Après avoir été présenté comme film de clôture des Rendez-vous du cinéma québécois, voici que le long métrage Chorus, de François Delisle prend l’affiche dès le 6 mars prochain. Mettant en vedette Sébastien Ricard, Fanny Mallette, Geneviève Bujold, Pierre Curzi et le groupe rock montréalais Suuns, ce film en noir et blanc aborde entre autres les thèmes du deuil d’un enfant et des séquelles que cela entraine pour un couple.
Hugo avait huit ans lorsqu’il a disparu. Après des recherches infructueuses, le couple de parents formé par Christophe et Irène s’est brisé sous le poids de l’attente insoutenable. L’un s’est exilé au Mexique. L’autre a repris sa carrière d’alto au sein d’un chœur de musique ancienne. Vivant des solitudes parallèles et habités par la disparition d’Hugo, un jour, on leur annonce que des restes humains ont été retrouvés. Tout porte à croire qu’il s’agit de leur fils, Hugo. Face à la mort de leur enfant, chacun chemine différemment pendant leurs retrouvailles forcées à Montréal. Autour de la perte coupable se révéleront non sans difficulté, la confiance en la vie, l’acceptation de la mort et même la possibilité d’une réconciliation. Chorus est une histoire d’amour qui émerge d’un deuil et qui se termine par une étreinte entre deux survivants, comme pour cicatriser une blessure fondamentale.
La première scène du film capte immédiatement l’attention du spectateur, alors qu’un prisonnier (joué avec sobriété et brio par Luc Seney) se confesse d’un enlèvement et d’un meurtre, survenu 10 ans plus tôt. La tension est palpable et nous sommes pendus aux lèvres de ce pédophile, alors qu’on s’attend au pire. Sans musique, en noir et blanc, avec l’image presque toujours figée sur ce criminel, le spectateur est instantanément embarqué dans l’histoire.

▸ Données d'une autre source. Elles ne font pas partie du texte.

Definition set_yaw_pitch (c : camera_t) (new_yaw new_pitch : f32) : camera_t :=
  {| origin := origin c; distance := distance c; pitch := new_pitch; yaw := new_yaw;
     rotate_speed := rotate_speed c; pan_speed := pan_speed c;
     zoom_scale := zoom_scale c |}.

(** [case SDL_MOUSEMOTION] of the event switch. [right] is the camera's
    right vector of the frame (computed before the events are polled);
    [xrel] and [yrel] are the relative motion of the event. *)
Definition mouse_motion (want_capture_mouse holding_mouse1 holding_mouse2 : bool)
    (right : vec3) (xrel yrel : Z) (c : camera_t) : camera_t :=
  let x_rel := F32.of_int xrel in
  let y_rel := F32.of_int yrel in
  let up := Vec3 F32.zero (F32.of_int 1) F32.zero in
  if want_capture_mouse then c
  else
    let c1 :=
      if holding_mouse1 then
        let yaw1 := F32.add (yaw c) (F32.mul x_rel (rotate_speed c)) in
        let pitch1 := F32.add (pitch c) (F32.mul (F32.opp y_rel) (rotate_speed c)) in
        set_yaw_pitch c yaw1 (F32.clamp pitch1 (F32.opp (F32.of_int 89)) (F32.of_int 89))
      else c in
    if holding_mouse2 then
      let o1 := vec3_add (origin c1)
                  (vec3_scale (vec3_scale right (F32.opp x_rel)) (pan_speed c1)) in
      let o2 := vec3_add o1 (vec3_scale (vec3_scale up y_rel) (pan_speed c1)) in
      set_origin c1 o2
    else c1.

Record mesh_t : Type := { mesh_vertices : list Z; mesh_indices : list Z }.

Par la suite, on part à la rencontre des parents de ce jeune garçon disparu, alors que tous deux, à leur manière, tentent de survivre à la disparition de leur fils, sans jamais en avoir fait le deuil. L’une a trouvé refuge dans le chant choral tandis que l’autre s’est exilé au Mexique et se laisse emporter par les vagues de la mer et le sexe sans lendemain. Tous deux ont cependant continué de faire vivre leur fils dans leur cœur, dans leur tête. Ils l’ont fait grandir, lui ont gardé cette place en eux, car incapable de le laisser aller. Il y a des scènes magnifiques dans ce film. Les répétitions du chant dans une église. C’est poétique et apaisant. Également, voir le père (Sébastien Ricard) se laisser fouetter par les vagues en se roulant nu dans la mer du Mexique, c’est à la fois fascinant et douloureux à regarder. On sent toute la douleur qui se cache en lui.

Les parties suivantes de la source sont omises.